# [Input for this task]
(** C7: when the awaited variants of the collaborators compute what
    the blocking ones compute, the asynchronous insertion ends, for
    every batch and every starting world, with the same result and the
    same vector stores, index structure and document store as the
    synchronous one, after the same sequence of calls, each made in
    its awaited style. *)
Theorem awaited_insert_agrees_with_blocking (self : Self)
    (nodes : list Node) (show_progress : bool) (kw : Kwargs) (w : World) :
  (forall s ns kw, vs_async_add s ns kw = vs_add s ns kw) ->
  (forall ns m sp, async_embed_nodes ns m sp = embed_nodes ns m sp) ->
  (forall ns m sp,
     async_embed_image_nodes ns m sp = embed_image_nodes ns m sp) ->
  let oa := _async_add_nodes_to_index self nodes show_progress kw w in
  let ob := _add_nodes_to_index self nodes show_progress kw w in
  result oa = result ob
  /\ world oa = world ob
  /\ blocking_view <$> calls oa = calls ob.
Proof.
  intros Hadd Hemb Himg. cbn zeta.
  rewrite add_nodes_awaited, add_nodes_blocking.
  destruct nodes as [|n0 rest]; [done|].
  rewrite !add_nodes_run by done. cbn zeta.
  destruct (persist_awaited Hadd Hemb Himg self show_progress kw false
              DEFAULT_VECTOR_STORE (text_partition (n0 :: rest)) w)
    as (Hr1 & Hw1 & Hc1).
  destruct (persist_outcome Awaited self show_progress kw false _ _ w)
    as [r1 w1 c1].
  destruct (persist_outcome Blocking self show_progress kw false _ _ w)
    as [r1' w1' c1'].
  cbn in Hr1, Hw1, Hc1. subst r1' w1' c1'. cbn [result world calls].
  destruct r1 as [[tn tids]|e]; [|done].
  destruct (persist_awaited Hadd Hemb Himg self show_progress kw true
              image_namespace (image_partition (n0 :: rest)) w1)
    as (Hr2 & Hw2 & Hc2).
  destruct (persist_outcome Awaited self show_progress kw true _ _ w1)
    as [r2 w2 c2].
  destruct (persist_outcome Blocking self show_progress kw true _ _ w1)
    as [r2' w2' c2'].
  cbn in Hr2, Hw2, Hc2. subst r2' w2' c2'. cbn [result world calls].
  destruct r2 as [[inn iids]|e].
  - unfold prepend. cbn [result world calls].
    split_and!; [done..|].
    by rewrite !fmap_app, mirror_step_view.
  - cbn [result world calls]. split_and!; [done..|].
    by rewrite fmap_app.
Qed.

# [The task]
Nothing but the lines from the one containing "cbn in Hr2, Hw2, Hc2." to the end of the material should be printed, each exactly as written.

# [Exercise response]
  cbn in Hr2, Hw2, Hc2. subst r2' w2' c2'. cbn [result world calls].
  destruct r2 as [[inn iids]|e].
  - unfold prepend. cbn [result world calls].
    split_and!; [done..|].
    by rewrite !fmap_app, mirror_step_view.
  - cbn [result world calls]. split_and!; [done..|].
    by rewrite fmap_app.
Qed.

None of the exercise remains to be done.